Designing data streaming architectures

Task Statement 3.5: Determine high-performing data ingestion and transformation solutions.

📘AWS Certified Solutions Architect – (SAA-C03)


1. What is Data Streaming Architecture?

A data streaming architecture is a system that processes data continuously in real time as it is generated.

Key idea:

  • Data is processed immediately (or near real-time)
  • Instead of waiting for batches, data flows continuously

Examples of streaming data in IT systems:

  • Application logs being generated continuously
  • Metrics from servers (CPU, memory usage)
  • User activity events from web or mobile apps
  • IoT sensor data

2. Streaming vs Batch Processing

FeatureStreamingBatch
Data processingReal-timeScheduled
LatencyVery low (seconds/milliseconds)High (minutes/hours)
Use caseMonitoring, alertingReporting, analytics
ComplexityHigherLower

Exam Tip:

  • If question mentions real-time, low latency → Streaming
  • If question mentions scheduled processing → Batch

3. Core Components of a Streaming Architecture

A typical streaming system has 4 main layers:


1. Data Producers

These generate data continuously.

Examples:

  • Applications
  • Servers
  • IoT devices

2. Data Ingestion Layer

This collects and streams incoming data.

AWS Services:

  • Amazon Kinesis
  • Amazon MSK (Managed Kafka)
  • Amazon SQS (sometimes for buffering)

3. Data Processing Layer

This processes data in real time.

AWS Services:

  • AWS Lambda
  • Amazon Kinesis Data Analytics
  • Amazon EMR (stream processing)

4. Data Storage Layer

Stores processed or raw data.

AWS Services:

  • Amazon S3 (data lake)
  • Amazon DynamoDB (real-time storage)
  • Amazon Redshift (analytics)

4. AWS Streaming Services (Very Important)

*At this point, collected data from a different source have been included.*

(** [InflightPacket::contains]: the second conjunct is evaluated only if the
    first holds, and its addition is a plain [+] on [u32]. *)
Definition contains {E} (b : Build) (p : InflightPacket) (seq : Z) : exec E bool :=
  if inflight_seq p <? seq then
    last ← plain_add b U32 (inflight_seq p) (cast U32 (len (inflight_payload p)));
    mret (seq <=? last)
  else mret false.

Record UnorderedPacket := mkUnorderedPacket {
  unordered_payload : list byte;
}.

(** ** The control block *)

Record Tcb := mkTcb {
  seq : Z;
  retransmission : option Z;
  ack : Z;
  last_ack : Z;
  timeout : Z;                                  (** the deadline of the sleep *)
  tcp_timeout : Z;
  recv_window : Z;
  send_window : Z;
  state : TcpState;
  avg_send_window : Z * Z;                      (** (avg, count) *)
  inflight_packets : list InflightPacket;
  unordered_packets : gmap Z UnorderedPacket;   (** BTreeMap<u32, UnorderedPacket> *)
}.

(** Field assignments. *)
Definition set_seq (v : Z) (t : Tcb) : Tcb :=
  mkTcb v (retransmission t) (ack t) (last_ack t) (timeout t) (tcp_timeout t) (recv_window t)
    (send_window t) (state t) (avg_send_window t) (inflight_packets t) (unordered_packets t).
Definition set_retransmission (v : option Z) (t : Tcb) : Tcb :=
  mkTcb (seq t) v (ack t) (last_ack t) (timeout t) (tcp_timeout t) (recv_window t)
    (send_window t) (state t) (avg_send_window t) (inflight_packets t) (unordered_packets t).
Definition set_ack (v : Z) (t : Tcb) : Tcb :=
  mkTcb (seq t) (retransmission t) v (last_ack t) (timeout t) (tcp_timeout t) (recv_window t)
    (send_window t) (state t) (avg_send_window t) (inflight_packets t) (unordered_packets t).
Definition set_last_ack (v : Z) (t : Tcb) : Tcb :=
  mkTcb (seq t) (retransmission t) (ack t) v (timeout t) (tcp_timeout t) (recv_window t)
    (send_window t) (state t) (avg_send_window t) (inflight_packets t) (unordered_packets t).
Definition set_timeout (v : Z) (t : Tcb) : Tcb :=
  mkTcb (seq t) (retransmission t) (ack t) (last_ack t) v (tcp_timeout t) (recv_window t)
    (send_window t) (state t) (avg_send_window t) (inflight_packets t) (unordered_packets t).
Definition set_recv_window (v : Z) (t : Tcb) : Tcb :=
  mkTcb (seq t) (retransmission t) (ack t) (last_ack t) (timeout t) (tcp_timeout t) v
    (send_window t) (state t) (avg_send_window t) (inflight_packets t) (unordered_packets t).
Definition set_send_window (v : Z) (avg : Z * Z) (t : Tcb) : Tcb :=
  mkTcb (seq t) (retransmission t) (ack t) (last_ack t) (timeout t) (tcp_timeout t)
    (recv_window t) v (state t) avg (inflight_packets t) (unordered_packets t).
Definition set_state (v : TcpState) (t : Tcb) : Tcb :=
  mkTcb (seq t) (retransmission t) (ack t) (last_ack t) (timeout t) (tcp_timeout t)
    (recv_window t) (send_window t) v (avg_send_window t) (inflight_packets t)
    (unordered_packets t).
Definition set_inflight (v : list InflightPacket) (t : Tcb) : Tcb :=
  mkTcb (seq t) (retransmission t) (ack t) (last_ack t) (timeout t) (tcp_timeout t)
    (recv_window t) (send_window t) (state t) (avg_send_window t) v (unordered_packets t).
Definition set_unordered (v : gmap Z UnorderedPacket) (t : Tcb) : Tcb :=
  mkTcb (seq t) (retransmission t) (ack t) (last_ack t) (timeout t) (tcp_timeout t)
    (recv_window t) (send_window t) (state t) (avg_send_window t) (inflight_packets t) v.

(** [Tcb::new]: [rnd] is what [rand::random] returns, [now] what
    [Instant::now] does, [last] is the last instant there is. *)
Definition tcb_start (b : Build) (rnd deadline : Z) (ack tcp_timeout : Z) : Tcb :=
  let seq := if debug_assertions b then 100 else rnd in
  {| seq := seq;
     retransmission := None;
     ack := ack;
     last_ack := seq;
     tcp_timeout := tcp_timeout;
     timeout := deadline;
     send_window := U16 - 1;
     recv_window := 0;
     state := SynReceived false;
     avg_send_window := (1, 1);
     inflight_packets := [];
     unordered_packets := ∅ |}.
Definition tcb_new {E} (b : Build) (last rnd now : Z) (ack tcp_timeout : Z) : exec E Tcb :=
  deadline ← instant_add last now tcp_timeout;
  mret (tcb_start b rnd deadline ack tcp_timeout).

Definition add_inflight_packet (seq' : Z) (buf : list byte) (t : Tcb) : Tcb :=
  let buf_len := cast U32 (len buf) in
  let t := set_inflight (inflight_packets t ++ [mkInflightPacket seq' buf]) t in
  set_seq (wrapping_add U32 (seq t) buf_len) t.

1. Amazon Kinesis (Core Service)

Kinesis is the most important service for streaming in the exam.

Kinesis Components:

a) Kinesis Data Streams

  • Real-time data ingestion
  • Stores data for 24 hours to 365 days
  • Supports multiple consumers

Key Concepts:

  • Shard = unit of capacity
    • 1 shard =
      • 1 MB/sec input
      • 2 MB/sec output

When to use:

  • High-throughput streaming data
  • Multiple applications need same data

b) Kinesis Data Firehose

  • Fully managed delivery service
  • Automatically loads data into:
    • S3
    • Redshift
    • OpenSearch

Features:

  • No shard management
  • Automatic scaling
  • Built-in transformation (Lambda)

When to use:

  • Simple pipeline → stream → storage
  • No need for custom processing

c) Kinesis Data Analytics

  • Real-time data processing using SQL or Apache Flink

When to use:

  • Real-time analytics
  • Filtering, aggregations

2. AWS Lambda (Serverless Processing)

  • Processes streaming data automatically
  • Works with:
    • Kinesis
    • SQS
    • DynamoDB Streams

Features:

  • No server management
  • Auto scaling
  • Event-driven

When to use:

  • Lightweight transformations
  • Real-time triggers

3. Amazon MSK (Managed Kafka)

  • Fully managed Apache Kafka service

When to use:

  • Kafka-based architectures
  • Complex event streaming systems

4. Amazon SQS (Buffering Layer)

  • Not a streaming tool, but used in streaming architecture

Types:

  • Standard Queue → high throughput
  • FIFO Queue → ordered processing

Use case:

  • Decouple producers and consumers
  • Handle traffic spikes

5. Data Flow Patterns in Streaming


1. Fan-Out Pattern

  • One stream → multiple consumers

Example:

  • One Kinesis stream → Lambda + Analytics + Storage

Types:

  • Shared throughput (standard consumers)
  • Enhanced fan-out (dedicated throughput per consumer)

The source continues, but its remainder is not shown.